Moral Luck: Part IV (and last)

In my previous post (see below) I sketched an argument purporting to show that, if we judged people by what they deserved, everyone deserved the same outcome–a radically egalitarian conclusion–and asked what was wrong with it.

Larry White offered one part of the answer. If every factor on which desert might be based, every characteristic of the individual, is due to some external cause for which that individual deserves neither credit nor blame, then we are all equally undeserving. If we all deserve nothing, any distribution of outcomes is equally just. If I don't deserve to be the particular person I am, don't deserve to be born in the country and century I was, I also don't deserve to be a human being rather than a rock–-and a rock has no claim to a per capita share of the national income.
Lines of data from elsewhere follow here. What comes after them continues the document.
Lemma drain nows a :
  awake a → a_pc a ≠ SNone → (turns a ≤ length nows)%nat →
  ∃ a' c, spec_acts (AWorker <$> nows) a = Some (a', c) ∧ idle a' ∧ (leaves a → a_pc a' = SReturned).
Proof.
  revert a. induction nows as [|now nows IH]; intros a Hw Hn Ht; cbn [fmap list_fmap spec_acts length] in *.
  - exists a, []. split; [done|]. assert (Hi : idle a).
    { unfold turns, idle, awake in *. destruct (a_pc a); try lia; auto. }
    split; [done|]. intros [|(ts & H)]; [done|]. unfold idle in Hi.
    destruct (a_pc a); try done. rewrite Hi in H. by apply elem_of_nil in H.
  - destruct (turn a now Hw Hn) as (a1 & c1 & E & Hw1 & Hn1 & Hidle & Hless & Hl). rewrite E. cbn.
    assert (Ht1 : (turns a1 ≤ length nows)%nat).
    { destruct (idle_dec a) as [Hi|Hi]; [rewrite (Hidle Hi)|specialize (Hless Hi); lia]. clear -Hi.
      unfold idle, turns in *. destruct (a_pc a); try done; lia. }
    destruct (IH a1 Hw1 Hn1 Ht1) as (a2 & c2 & -> & Hi2 & Hl2). eexists _, _. cbn. eauto.
Qed.

Lemma spec_acts_awake l a a' c : awake a → spec_acts l a = Some (a', c) → awake a'.
Proof.
  revert a c. induction l as [|x l IH]; intros a c Ha; cbn; [by intros [= <- _]|].
  destruct (spec_act x a) as [[a1 c1]|] eqn:E; cbn; [|done].
  destruct (spec_acts l a1) as [[a2 c2]|] eqn:E2; cbn; [|done]. intros [= -> _].
  eapply IH; [|exact E2]. by eapply awake_act.
Qed.

(** A thread that exists is somewhere. *)
Definition running (a : spec) : Prop := a_thread a = true → a_pc a ≠ SNone.

Lemma spec_acts_running l a a' c : running a → spec_acts l a = Some (a', c) → running a'.
Proof.
  revert a c. induction l as [|x l IH]; intros a c Ha; cbn; [by intros [= <- _]|].
  destruct (spec_act x a) as [[a1 c1]|] eqn:E; cbn; [|done].
  destruct (spec_acts l a1) as [[a2 c2]|] eqn:E2; cbn; [|done]. intros [= -> _].
  eapply IH; [|exact E2]. unfold running in *.
  destruct x; cbn in E; repeat case_match; simplify_eq; cbn; auto; try done;
    intros Ht; first [congruence | by destruct Ha | intros Hpc; apply Ha; [congruence|]; by destruct (a_pc a)].
Qed.

(** The specification state behind a state that schedules reach. *)
Lemma reached l s c :
  acts l initial_worker = Ret (s, c) → m_thread s = true →
  ∃ a, refines s a ∧ spec_ok a ∧ awake a ∧ a_pc a ≠ SNone ∧ a_thread a = true ∧
    length (m_queue s) = length (a_queue a).
Proof.
  intros E Ht. pose proof (acts_refines l initial_worker initial_spec ltac:(done) refines_initial) as H.
  destruct (spec_acts l initial_spec) as [[a c0]|] eqn:Ea; [|congruence].
  destruct H as (s' & E' & Hs & Hok). rewrite E in E'. injection E' as <- <-. exists a.
  pose proof (spec_acts_running l initial_spec a _ ltac:(by intros [=]) Ea) as Hrun.
  assert (Hta : a_thread a = true) by (destruct Hs; congruence). split_and!; auto.
  - by apply (spec_acts_awake l initial_spec a _ ltac:(by intros ?) Ea).
  - destruct Hs as [_ _ _ (xs & ys & -> & _ & <- & _)]. apply length_fmap.
Qed.

Lemma refines_idle s a :
  refines s a → idle a →
  (w_pc s = WWait ∧ m_queue s = [] ∨ w_pc s = WReturned) ∧ (a_pc a = SReturned → is_Some (ExitThread_join s)).
Proof.
  intros [_ _ _ (xs & ys & Hq & Hpc & Hl & _)] Hi. unfold idle, ExitThread_join in *.
  destruct (a_pc a); try done; destruct (w_pc s); try done.
  - rewrite Hi in Hl. destruct xs; [|done]. split; [by left|done].
  - split; [by right|by eexists].
Qed.

(** Told to leave, the thread needs two turns more. *)
Lemma exit_posted ts a :
  awake a → a_pc a ≠ SNone → a_thread a = true →
  let a2 := spec_push (IExit ts) a in
  spec_act (AExit ts) a = Some (a2, []) ∧ awake a2 ∧ a_pc a2 ≠ SNone ∧ leaves a2 ∧
  (turns a2 ≤ 2 * length (a_queue a) + 4)%nat.
Proof.
  intros Hw Hn Ht a2. assert (Ee : spec_act (AExit ts) a = Some (a2, [])) by (cbn; by rewrite Ht).
  split_and!; [done|by eapply awake_act|by cbn; destruct (a_pc a)| |].
  - right. exists ts. cbn. rewrite !elem_of_app. right. right. by left.
  - unfold turns. cbn. rewrite length_app. cbn. destruct (a_pc a); cbn; lia.
Qed.

(** C27. In every state that schedules reach, a thread left to itself reads its
    whole queue in twice its length and two turns, however the wake-ups fell; and
    when it was told to leave it has returned, so that the join ends. *)
Theorem worker_drains l s c :
  acts l initial_worker = Ret (s, c) → m_thread s = true →
  (∀ nows, length nows = (2 * length (m_queue s) + 2)%nat →
    ∃ s' c', acts (AWorker <$> nows) s = Ret (s', c') ∧
      (w_pc s' = WWait ∧ m_queue s' = [] ∨ w_pc s' = WReturned)) ∧
  ∀ ts nows, length nows = (2 * length (m_queue s) + 4)%nat →
    ∃ s' c', acts (AExit ts :: (AWorker <$> nows)) s = Ret (s', c') ∧ is_Some (ExitThread_join s').
Proof.
  intros E Ht. destruct (reached l s c E Ht) as (a & Hs & Hok & Hw & Hn & Hta & ->). split.
  - intros nows Hl. destruct (drain nows a Hw Hn) as (a1 & c1 & E1 & Hi1 & _).
    { rewrite Hl. unfold turns. destruct (a_pc a); lia. }
    pose proof (acts_refines (AWorker <$> nows) s a Hok Hs) as H1. rewrite E1 in H1.
    destruct H1 as (s1 & -> & Hs1 & _). exists s1, c1. split; [done|]. by apply (refines_idle s1 a1).
  - intros ts nows Hl. destruct (exit_posted ts a Hw Hn Hta) as (Ee & Hw2 & Hn2 & Hl2 & Ht2).
    destruct (drain nows _ Hw2 Hn2) as (a3 & c3 & E3 & Hi3 & Hl3); [lia|].
    pose proof (acts_refines (AExit ts :: (AWorker <$> nows)) s a Hok Hs) as H3.
    cbn [spec_acts] in H3. rewrite Ee in H3. cbn [mbind option_bind] in H3. rewrite E3 in H3.
    cbn [mbind option_bind app] in H3. destruct H3 as (s3 & -> & Hs3 & _). eexists _, _. split; [reflexivity|].
    apply (refines_idle s3 a3); auto.
Qed.

Lemma callbacks_in_order_witness :
  ∃ s c, acts [ACreate; ASet (mkCallbackData (Some 7%Z) None) 0; AAdd (mkWorkerMessage 1 2 0 0 0 3 4 5) 0;
               AWorker 0; AWorker 1; AWorker 2; AWorker 3] initial_worker = Ret (s, c) ∧
    c = [CNotify 7 2 4 5 3] ∧ ∃ ms, ms `sublist_of` [mkWorkerMessage 1 2 0 0 0 3 4 5] ∧ Forall2 asked_by ms c.
Proof.
  eexists _, _. split; [vm_compute; reflexivity|]. split; [reflexivity|].
  eapply (callbacks_in_order [ACreate; ASet (mkCallbackData (Some 7%Z) None) 0;
    AAdd (mkWorkerMessage 1 2 0 0 0 3 4 5) 0; AWorker 0; AWorker 1; AWorker 2; AWorker 3]).
  vm_compute. reflexivity.
Defined.

Lemma worker_drains_witness :
  ∃ s c, acts [ACreate; AWorker 0; AAdd (mkWorkerMessage 1 2 0 0 0 3 4 5) 0] initial_worker = Ret (s, c) ∧
    m_thread s = true ∧
    ∃ s' c', acts (AExit 1 :: (AWorker <$> [1; 2; 3; 4; 5; 6]%Z)) s = Ret (s', c') ∧ is_Some (ExitThread_join s').
Proof.
  eexists _, _. split; [vm_compute; reflexivity|]. split; [reflexivity|].
  eapply (worker_drains [ACreate; AWorker 0; AAdd (mkWorkerMessage 1 2 0 0 0 3 4 5) 0]);
    [vm_compute; reflexivity|reflexivity|reflexivity].
Defined.

(** * What clearing the queue loses *)

(** The functions a client set are lost with the queue: nothing is called. *)
Example clear_drops_update :
  match acts [ACreate; ASet (mkCallbackData (Some 7%Z) None) 0; AClear; AAdd (mkWorkerMessage 1 2 0 0 0 3 4 5) 0;
              AWorker 0; AWorker 0; AWorker 0; AWorker 0] initial_worker with
  | Ret (s, c) => c = [] ∧ w_pc s = WWait
  | _ => False
  end.
Proof. vm_compute. split; reflexivity. Qed.

(** The message to leave is lost: the thread waits, and the join with it. *)
Example clear_drops_exit :
  match acts [ACreate; AExit 0; AClear; AWorker 0; AWorker 0] initial_worker with
  | Ret (s, c) => w_pc s = WWait ∧ ExitThread_join s = None
  | _ => False
  end.
Proof. vm_compute. split; reflexivity. Qed.

(** The data of a cleared message stays allocated. *)
Example clear_leaks :
  match acts [ACreate; AAdd (mkWorkerMessage 1 2 0 0 0 3 4 5) 0; AClear] initial_worker with
  | Ret (s, c) => m_queue s = [] ∧ size (w_heap s) = 1%nat
  | _ => False
  end.
Proof. vm_compute. split; reflexivity. Qed.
Jadagul offered the other part. If you say "Adolf Hitler deserves to have bad things happen to him," your statement is about Hitler, not about the fertilized egg that would eventually become Hitler. If desert is applied to an actual human being, it is the characteristics of that human being that determine it–not the characteristics of the potential person, stripped of all accidental characteristics, that in some sense became that actual person. If I am hard working, honest and generous, the fertilized egg that became me, or the potential person that in some sense became that egg, doesn't deserve to have turned out that way. But I, having turned out that way, deserve to have good things happen to me.

I have discussed the question at such length for two different reasons. The first is that I find moral luck to be an interesting puzzle and paradox, only parts of which I can adequately explain away. The second is that, while I doubt there are many people who would be willing to accept the full blown version of radical egalitarianism sketched out in my previous post, the basic argument is an important element in the widespread view that equality of outcome is on the whole a good thing.
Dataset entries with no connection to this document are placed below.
(* ===== verification/Camera2Wrapper.v ===== *)
(** camera/Camera2Wrapper.cpp: the device of the camera service in front of the
    vendor's: it posts the callbacks to the worker, blocks them around calls that
    must not be disturbed, and corrects the parameters.  What the vendor's module
    and malloc do is left to the environment. *)

From Stdlib Require Import ZArith Lia Ascii.
From stdpp Require Import base numbers strings gmap list.
From S2P Require Import Prelude CString Sys Strtol CameraParameters CallbackWorker.

Definition EINVAL : Z := 22.
Definition ENOMEM : Z := 12.

(** [wrapper_camera2_device_t]: its address, the id, the vendor's device and the
    table of operations. *)
Record wrapper_camera2_device := mkDevice { dv_ptr : Z; dv_id : Z; dv_vendor : Z; dv_ops : Z }.

Record camera := mkCamera {
  cbThread : worker;
  BlockCbs : bool;
  CancelAFTimeGuard : Z;
  gVendorModule : bool
}.

Definition initial_camera : camera := mkCamera initial_worker false 0 false.

Definition set_worker w (s : camera) := mkCamera w (BlockCbs s) (CancelAFTimeGuard s) (gVendorModule s).
Definition set_block b (s : camera) := mkCamera (cbThread s) b (CancelAFTimeGuard s) (gVendorModule s).
Definition set_guard z (s : camera) := mkCamera (cbThread s) (BlockCbs s) z (gVendorModule s).
Definition set_module b (s : camera) := mkCamera (cbThread s) (BlockCbs s) (CancelAFTimeGuard s) b.

Definition current_timestamp : io Z := call_ret "gettimeofday" [].

(** The callbacks the worker makes. *)
Fixpoint emit (l : list user_call) : io unit :=
  match l with
  | [] => IRet tt
  | CNotify fn t e1 e2 u :: l => call_ "user.notify" [AZ fn; AZ t; AZ e1; AZ e2; AZ u] ;! emit l
  | CData fn t d i md u :: l => call_ "user.data" [AZ fn; AZ t; AZ d; AZ i; AZ md; AZ u] ;! emit l
  end.

(** A step of the worker's queue. *)
Definition worker_act (a : action) (s : camera) : io camera :=
  do! (w, calls) := of_cres (act a (cbThread s)) in
  emit calls ;! IRet (set_worker w s).

Definition check_vendor_module (s : camera) : io (Z * camera) :=
  if gVendorModule s then IRet (0%Z, s)
  else
    do! rv := call_ret "hw_get_module_by_class" [AS (cs "camera"); AS (cs "vendor")] in
    IRet (rv, set_module (rv =? 0)%Z s).

(** The first line of an operation logs a field of the device: a null device is
    read before it is compared with null. *)
Definition device_of (device : option wrapper_camera2_device) : io wrapper_camera2_device := of_cres (deref device).

Definition VENDOR_CALL (d : wrapper_camera2_device) (func : string) (args : list arg) : io Z :=
  call_ret ("vendor." +:+ func) (AZ (dv_vendor d) :: args).

(** The operations that only hand their arguments on. *)
Definition pass (func : string) (device : option wrapper_camera2_device) (args : list arg) : io Z :=
  do! d := device_of device in VENDOR_CALL d func args.

Definition camera2_set_preview_window device (window : Z) := pass "set_preview_window" device [AZ window].
Definition camera2_enable_msg_type device (t : Z) := pass "enable_msg_type" device [AZ t].
Definition camera2_disable_msg_type device (t : Z) := pass "disable_msg_type" device [AZ t].
Definition camera2_msg_type_enabled device (t : Z) := pass "msg_type_enabled" device [AZ t].
Definition camera2_start_preview device := pass "start_preview" device [].
Definition camera2_preview_enabled device := pass "preview_enabled" device [].
Definition camera2_store_meta_data_in_buffers device (enable : Z) := pass "store_meta_data_in_buffers" device [AZ enable].
Definition camera2_start_recording device := pass "start_recording" device [].
Definition camera2_stop_recording device := pass "stop_recording" device [].
Definition camera2_recording_enabled device := pass "recording_enabled" device [].
Definition camera2_release_recording_frame device (opaque : Z) := pass "release_recording_frame" device [AZ opaque].
Definition camera2_take_picture device := pass "take_picture" device [].
Definition camera2_cancel_picture device := pass "cancel_picture" device [].
Definition camera2_send_command device (cmd arg1 arg2 : Z) := pass "send_command" device [AZ cmd; AZ arg1; AZ arg2].
Definition camera2_release device := pass "release" device [].
Definition camera2_dump device (fd : Z) := pass "dump" device [AZ fd].

(** The vendor's callbacks. *)
Definition WrappedNotifyCb (t e1 e2 u : Z) (s : camera) : io camera :=
  if BlockCbs s then IRet s
  else
    do! now := current_timestamp in
    do! s := worker_act (AAdd (mkWorkerMessage CB_TYPE_NOTIFY t 0 0 0 u e1 e2) now) s in
    call_ "usleep" [AZ 5000] ;! IRet s.

Definition WrappedDataCb (t d i md u : Z) (s : camera) : io camera :=
  if BlockCbs s then IRet s
  else
    do! now := current_timestamp in
    do! s := worker_act (AAdd (mkWorkerMessage CB_TYPE_DATA t d i md u 0 0) now) s in
    call_ "usleep" [AZ 20000] ;! IRet s.

Definition camera2_set_callbacks device (notify_cb data_cb : option Z) (timestamp get_memory u : Z) (s : camera) : io camera :=
  do! d := device_of device in
  do! now := current_timestamp in
  do! s := worker_act (ASet (mkCallbackData notify_cb data_cb) now) s in
  do! _ := VENDOR_CALL d "set_callbacks" [AS (cs "WrappedNotifyCb"); AS (cs "WrappedDataCb"); AZ timestamp; AZ get_memory; AZ u] in
  IRet s.

Definition camera2_stop_preview device (s : camera) : io camera :=
  do! d := device_of device in
  let s := set_block true s in
  do! s := worker_act AClear s in
  do! _ := VENDOR_CALL d "stop_preview" [] in
  IRet (set_block false s).

Definition camera2_auto_focus device (s : camera) : io (Z * camera) :=
  do! d := device_of device in
  do! s := worker_act AClear s in
  do! ret := VENDOR_CALL d "auto_focus" [] in
  do! now := current_timestamp in
  IRet (ret, set_guard (now + 500) s).

Definition camera2_cancel_auto_focus device (s : camera) : io (Z * camera) :=
  do! d := device_of device in
  let s := set_block true s in
  do! s := worker_act AClear s in
  do! now := current_timestamp in
  if (CancelAFTimeGuard s - now >? 0)%Z then IRet (0%Z, s)
  else
    do! ret := VENDOR_CALL d "cancel_auto_focus" [] in
    IRet (ret, set_block false s).

(** * Parameters *)

Definition video_sizes : cstr :=
  cs "3840x2160,2560x1440,1920x1080,1440x1080,1088x1088,1280x720,960x720,800x450,720x480,640x480,480x320,352x288,320x240,256x144,176x144".

Section params.
Context {M : Type} `{KeyedVector M}.

(** The address of the copy and its text; null when there is no memory. *)
Definition strdup (text : cstr) : io (option (Z * cstr)) :=
  do! p := call_ret "strdup" [AS text] in IRet (if (p =? 0)%Z then None else Some (p, text)).

(** [String8] of a C string: a null pointer is read. *)
Definition String8 (s : option cstr) : io cstr := of_cres (deref s).

Definition camera2_fixup_getparams (settings : option cstr) : io (option (Z * cstr)) :=
  do! settings := String8 settings in
  do! params := of_cres (unflatten (M := M) settings) in
  strdup (flatten (set params (Some (cs "video-size-values")) (Some video_sizes))).

Definition camera2_fixup_setparams (settings : option cstr) : io (option (Z * cstr)) :=
  do! settings := String8 settings in
  do! params := of_cres (unflatten (M := M) settings) in strdup (flatten params).

Definition camera2_set_parameters device (params : option cstr) : io Z :=
  do! d := device_of device in
  do! tmp := camera2_fixup_setparams params in
  VENDOR_CALL d "set_parameters" (match tmp with Some (p, text) => [AZ p; AS text] | None => [AZ 0] end).

(** The string at the address a call returns. *)
Definition returned_string (r : resp) : option cstr :=
  if (r_ret r =? 0)%Z then None else Some (c_str_of (r_out r)).

Definition camera2_get_parameters device : io (option (Z * cstr)) :=
  do! d := device_of device in
  do! params := call "vendor.get_parameters" [AZ (dv_vendor d)] in
  do! tmp := camera2_fixup_getparams (returned_string params) in
  do! _ := VENDOR_CALL d "put_parameters" [AZ (r_ret params)] in
  IRet tmp.

Definition camera2_put_parameters (device : option wrapper_camera2_device) (params : Z) : io unit :=
  do! _ := device_of device in
  if (params =? 0)%Z then IRet tt else call_ "free" [AZ params].
End params.

(** * Opening and closing *)

(** [m_thread->join()]: the thread goes on until it returns. *)
Fixpoint join_thread (fuel : nat) (w : worker) : io worker :=
  match ExitThread_join w with
  | Some w => IRet w
  | None =>
    match fuel with
    | O => IFuel
    | S fuel =>
      do! now := current_timestamp in
      do! (w, calls) := of_cres (Process now w) in
      emit calls ;! join_thread fuel w
    end
  end.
It is also an important element in views of criminal punishment. If criminals are not morally responsible for being the sort of people who commit crimes, then, arguably, punishing them for those crimes is unjust. If you believe punishment is unjust, you are likely to persuade yourself that it is also unnecessary--that crime ought to be dealt with by educating or reeducating people, rather than by punishing them. Few would carry the argument all the way, but I think it has a significant influence on what many people want to believe.


Nico said...

Some thoughts:

Anonymous said...

Punishment is just putting a cost on negative externalities. You don't need much moral philosophy for that. The point is to scare people away from committing crimes or doing stupid things, and to make people more careful. What happens happens. So it goes. You could see everyone as a victim. We should make the best of the world we're born in, the situation that we're the victim of. Laws and punishment can help us with that.

Anonymous said...

Regarding luck: People who commit a crime may just have had bad luck (with all events preceding their crime, possibly including an impulsive, irrational action). Criminals aren't much different than other people. But punishing everyone out of fairness would be unproductive, and punishing noone would remove the cost of crime. So convicted criminals just have bad luck.

Anonymous said...

Punish them. It just works out better that way. And, we get to laugh at the poor, unlucky blokes that got caught.